TASK INPUT: Begin
(** [runForward] after the reservation and the handler call. *)
Definition forward_result (rec : RunRecord) (bs : boundStep (H:=H)) (stepID : StepID)
    (i : invoked) : M (RunRecord * ran) :=
  let attempts := attempts_of rec stepID PhaseForward in
  match i_violation i with
  | Some v => markInvalid rec stepID (Violation v);; mret (rec, stopped_run)
  | None =>
    match i_err i, i_preempted i with
    | Some _, Some _ =>
      r ← cancelOperation rec stepID (i_preempted i) (i_err i);
      let '(rec, ok) := r in
      mret (rec, if ok then reconcile else retry_store)
    | _, _ =>
      match AwaitRequest (i_err i) with
      | Some park => parkAwait rec stepID attempts park (AwaitTimeout (i_err i))
      | None =>
        match i_err i with
        | None =>
          match state_bytes (Binding.S_HasState (bs_Step bs)) (i_state i) with
          | Err reason => markInvalid rec stepID reason;; mret (rec, stopped_run)
          | Ok b =>
            let rec := succeeded rec stepID PhaseForward b in
            resolve rec
              (mkTransition (idleCursor rec) [op_write rec stepID PhaseForward] None None None)
              (emit (EvAttempt (Run_RunID rec) stepID PhaseForward attempts AttemptSucceeded 0))
              reconcile
          end
        | Some _ =>
          match FailureCause (i_err i) with
          | Some cause =>
            t ← now;
            let '(kind, reason, _) := FailureInfo (i_err i) in
            let f := failure_of rec stepID PhaseForward cause kind reason t in
            let rec := failed_forward rec stepID f in
            resolve rec
              (mkTransition (idleCursor rec) [op_write rec stepID PhaseForward]
                 (Run_Failure rec) None None)
              (emit (EvAttempt (Run_RunID rec) stepID PhaseForward attempts AttemptFailed 0);;
               emit (EvRunUnwinding (Run_RunID rec) stepID kind))
              reconcile
          | None => interrupted_or_retry rec stepID PhaseForward i
          end
        end
      end
    end
  end.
TASK INPUT: End
• [ASSIGNMENT]: Copy out the line holding "let f := failure_of". Then copy every later line of the data, unchanged, through the last one.

• [ANSWER]:
            let f := failure_of rec stepID PhaseForward cause kind reason t in
            let rec := failed_forward rec stepID f in
            resolve rec
              (mkTransition (idleCursor rec) [op_write rec stepID PhaseForward]
                 (Run_Failure rec) None None)
              (emit (EvAttempt (Run_RunID rec) stepID PhaseForward attempts AttemptFailed 0);;
               emit (EvRunUnwinding (Run_RunID rec) stepID kind))
              reconcile
          | None => interrupted_or_retry rec stepID PhaseForward i
          end
        end
      end
    end
  end.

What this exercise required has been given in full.